WORK INSTRUCTIONS – Work out how many lines in the material below hold the word "CompatibleGap". Write only the number.

DATA TO USE –
Fixpoint readMovementLoopN (fuel : nat) (c : CycleDB) (db : DB) (ch : chan)
    : loopRun :=
  match fuel with
  | O => stop db ch None
  | S fuel' =>
      match drainAllMovements ch (maxBatchSize c) with
      | DrainNil => stop db ch (Some Returned)
      | DrainWaits => stop db ch (Some Waiting)
      | DrainPanics => stop db ch (Some Panicked)
      | Drained allMovements ch' =>
          match moveRecentReads db allMovements with
          | Ok (db', _) =>
              deliver allMovements false (readMovementLoopN fuel' c db' ch')
          | Err _ =>
              deliver allMovements true (readMovementLoopN fuel' c db ch')
          | Panic =>
              deliver allMovements false (stop db ch' (Some Panicked))
          end
      end
  end.

(** Every batch takes at least one request off the channel, so one more
    round than there are requests is enough. *)
Definition readMovementLoop (c : CycleDB) (db : DB) (ch : chan) : loopRun :=
  readMovementLoopN (S (length (buf ch))) c db ch.

(** The source ring of a group still exists in root [r]. *)
Definition sourceExists (r : root) (g : Z * list readToLocation) : Prop :=
  is_Some (Bucket (Bytes.PutUint64 g.1) r).

#[global] Instance sourceExists_dec r g : Decision (sourceExists r g).
Proof. unfold sourceExists. apply _. Defined.

(** A writable database no [CycleDB] has been opened on yet, and the
    state [init] leaves it in: one ring named 0. *)
Definition blank : DB := {| IsReadOnly := false; top := None |}.

Definition fresh : DB :=
  {| IsReadOnly := false; top := Some [(Bytes.zero8, SubBucket [])] |}.

(** What invariant I4 says of the roots before and after a rotation: the
    newest ring afterwards is empty and its name decodes to one more than
    the newest name before. *)
Definition rotated_newest (before after : root) : Prop :=
  exists prev e name n,
    Last before = Some (prev, e) /\ Bytes.Uint64 prev = Some n
    /\ Last after = Some (name, SubBucket [])
    /\ length name = 8%nat /\ Bytes.Uint64 name = Some (n + 1).

(** [n] calls of [CycleNodes] in a row, stopping at the first that does
    not return nil. *)
Fixpoint rotate_n (c : CycleDB) (n : nat) (db : DB) : outcome DB :=
  match n with
  | O => Ok db
  | S n' => db' ← CycleNodes c db; rotate_n c n' db'
  end.

Definition rings (db : DB) : root := default [] (top db).

(** A read-only store with key "k" in its older ring, and an open, empty
    channel. *)
Definition readOnlyDB : DB :=
  {| IsReadOnly := true;
     top := Some [(Bytes.zero8, SubBucket [kv "k" "v"]);
                  (Bytes.PutUint64 1, SubBucket [])] |}.

Definition emptyChan : chan := {| buf := []; closed := false |}.

(** A store that has rotated past ring 0 (rings 1 and 2 are left), and a
    promotion request for a key that was read from ring 0. *)
Definition rotatedDB : DB :=
  {| IsReadOnly := false;
     top := Some [(Bytes.PutUint64 1, SubBucket [kv "a" "1"]);
                  (Bytes.PutUint64 2, SubBucket [])] |}.

Definition staleRead : readToLocation :=
  {| bucket := 0; key := str "k"; value := Some (str "v");
     needsCopy := true |}.

(** A closed channel that still holds three requests. *)
Definition closingChan : chan :=
  {| buf := [staleRead; staleRead; staleRead]; closed := true |}.
(** * LinuxContigPhysPages: pinned, cache-friendly physical page allocation

    A shallow embedding of [allocate_phys_mem] and [free_phys_mem] of
    LinuxContigPhysPages.c.  Unsigned 32-bit quantities are integers with
    the wrap-around written out; the operating system (sysconf, the
    allocator, mlock/munlock, the pagemap stream) is an explicit
    environment of answers, and every library call the code makes is
    recorded in a trace of events. *)

From Stdlib Require Import ZArith Lia List Bool.
From stdpp Require Import base list gmap.
Import ListNotations.
Local Open Scope Z_scope.

(** ** Machine arithmetic *)

(** Reduction of a value to [uint32_t]. *)
Definition wrap32 (x : Z) : Z := x mod 2 ^ 32.

(** Conversion of a [uint32_t] value to [int]. *)
Definition to_int (x : Z) : Z := if x <? 2 ^ 31 then x else x - 2 ^ 32.

(** [~x] on [uint32_t]. *)
Definition not32 (x : Z) : Z := wrap32 (Z.lnot x).

(** ** Compile-time configuration (lines 36-45) *)

Definition CACHE_GRANULARITY : Z := 1024 * 1024.
Definition BLOCK_ALIGN : Z := 2 * 1024 * 1024.
Definition MAX_ATTEMPT : Z := 1024.

(** ** Size normalisation and attempt budget (lines 80-109) *)

(** Initialiser of the static [cacheFriendlyFactor] (lines 80-81); the
    comparison and the subtraction are unsigned. *)
Definition cacheFriendlyFactor_init (pageSize : Z) : Z :=
  if CACHE_GRANULARITY <? wrap32 (2 * pageSize) then 1
  else wrap32 (CACHE_GRANULARITY / pageSize - 1).

(** Number of low bits set in [cacheFriendlyFactor], by the exponent [k] of
    a page size [2^k] (used to state facts about the mask). *)
Definition mask_bits (k : Z) : Z :=
  if k <=? 19 then 20 - k else if k <=? 30 then 1 else 32.

(** Lines 91-93: round the request up to the page size. *)
Definition round_to_page (pageSize allocSize : Z) : Z :=
  if negb (Z.land allocSize (wrap32 (pageSize - 1)) =? 0)
  then wrap32 (Z.land allocSize (not32 (wrap32 (pageSize - 1))) + pageSize)
  else allocSize.

(** Lines 91-101: the value of [allocSize] used by the rest of the call. *)
Definition normalize_allocSize (pageSize allocSize : Z) : Z :=
  let a1 := round_to_page pageSize allocSize in
  let a2 := if a1 <? CACHE_GRANULARITY then CACHE_GRANULARITY else a1 in
  if a2 <? pageSize then pageSize else a2.

(** Lines 104-109: [numTrials], for the normalised [allocSize].  The
    quotient and the product are unsigned 32-bit, the result is an [int]. *)
Definition attempt_quota (pageSize availPhysPages allocSize : Z) : Z :=
  to_int (wrap32 (availPhysPages / (allocSize / pageSize) * 3) / 4).

Definition numTrials_of (pageSize availPhysPages allocSize : Z) : Z :=
  let n := attempt_quota pageSize availPhysPages allocSize in
  if n >? MAX_ATTEMPT then MAX_ATTEMPT else n.

(** The request rounded up to the next multiple of the page size, as an
    unbounded integer (the specification's reading, used for comparison). *)
Definition page_ceiling (pageSize s : Z) : Z :=
  (s + pageSize - 1) / pageSize * pageSize.

(** ** Contiguity scoring (lines 152-174) *)

Inductive Transition : Type :=
| Contiguous        (* curr_page == prev_page+1 *)
| CompatibleGap     (* gap, but (cacheFriendlyFactor & check) == 0 *)
| Incompatible.     (* gap inside a cache-granularity block: break *)

(** Lines 156-163 for one pair of frame numbers. *)
Definition classify (cacheFriendlyFactor prev_page curr_page : Z) : Transition :=
  if negb (curr_page =? wrap32 (prev_page + 1)) then
    let check := Z.lor (wrap32 (prev_page + 1)) curr_page in
    if negb (Z.land cacheFriendlyFactor check =? 0) then Incompatible
    else CompatibleGap
  else Contiguous.

(** How the page loop of one trial is left. *)
Inductive Walk : Type :=
| WalkEnd (page pageGaps : Z)   (* loop left normally or by [break] *)
| WalkAbort.                    (* [goto error_exit]: first frame is 0 *)

(** The page loop (lines 152-174).  [frames p] is the 32-bit value found in
    [pageFrame] after the read for page [p]; [n] is the number of iterations
    left, [allocPages - page].  The second component is the list of pages
    read. *)
Fixpoint walk_pages (cff : Z) (frames : Z -> Z) (n : nat)
    (page prev_page pageGaps : Z) : Walk * list Z :=
  match n with
  | O => (WalkEnd page pageGaps, [])
  | S n' =>
    let v := wrap32 (frames page) in
    if negb (page =? 0) then
      match classify cff prev_page v with
      | Incompatible => (WalkEnd page pageGaps, [page])
      | CompatibleGap =>
        let r := walk_pages cff frames n' (page + 1) v (pageGaps + 1) in
        (r.1, page :: r.2)
      | Contiguous =>
        let r := walk_pages cff frames n' (page + 1) v pageGaps in
        (r.1, page :: r.2)
      end
    else if v =? 0 then (WalkAbort, [page])
    else
      let r := walk_pages cff frames n' (page + 1) v pageGaps in
      (r.1, page :: r.2)
  end.

(** ** The operating system as seen by the code *)

(** Every answer the library gives during one call.  Answers that belong
    to a trial are indexed by the trial. *)
Record Env : Type := {
  (** [sysconf(_SC_PAGESIZE)] and [sysconf(_SC_AVPHYS_PAGES)]. *)
  sysconf_PAGESIZE : Z;
  sysconf_AVPHYS_PAGES : Z;
  (** The contents of the table returned by [malloc] (line 84), which
      [malloc] does not initialise. *)
  malloc_contents : list Z;
  (** [fopen] of /proc/self/pagemap: [true] when a stream is returned. *)
  fopen_pagemap : bool;
  (** [posix_memalign(&blockArray[trial], ...)], whose return value the code
      ignores.  [Some p]: the call stored [p] in the slot (a fresh block, or
      null for a library that nulls the slot on failure).  [None]: the call
      failed and left the slot as it was; POSIX allows a failing call either
      behaviour, and glibc leaves the slot unmodified. *)
  posix_memalign : Z -> option Z;
  (** [mlock] of the trial's block: [true] when it returns nonzero. *)
  mlock : Z -> bool;
  (** The 32-bit word found at the start of [pageFrame] after the [fread]
      for a page of a trial. *)
  fread_pageFrame : Z -> Z -> Z;
  (** [fclose] of the stream: [true] when it returns nonzero. *)
  fclose_pagemap : bool;
  (** [munlock(addr, len)] as called by [free_phys_mem]: the returned int. *)
  munlock : Z -> Z -> Z
}.

(** The library calls with an effect, in the order the code makes them. *)
Inductive Event : Type :=
| EvFopen (opened : bool)
| EvMemalign (trial : Z) (stored : option Z)
| EvMlock (addr len : Z) (failed : bool)
| EvFseek (offset : Z)
| EvFread (trial page : Z)
| EvFclose (failed : bool)
| EvMunlock (addr len : Z)
| EvFree (ptr : Z)
| EvExit (status : Z).

(** ** State *)

(** The function's static variables (lines 61-63). *)
Record Statics : Type := {
  pageSize : Z;
  cacheFriendlyFactor : Z;
  blockArray : list Z
}.

(** Before the first call: zero-initialised statics. *)
Definition fresh_statics : Statics :=
  {| pageSize := 0; cacheFriendlyFactor := 0; blockArray := [] |}.

(** [blockArray[i]] and [blockArray[i] = v] on the table. *)
Definition slot (tbl : list Z) (i : Z) : Z := default 0 (tbl !! Z.to_nat i).
Definition store (tbl : list Z) (i v : Z) : list Z := <[Z.to_nat i := v]> tbl.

ANSWER BOX – 3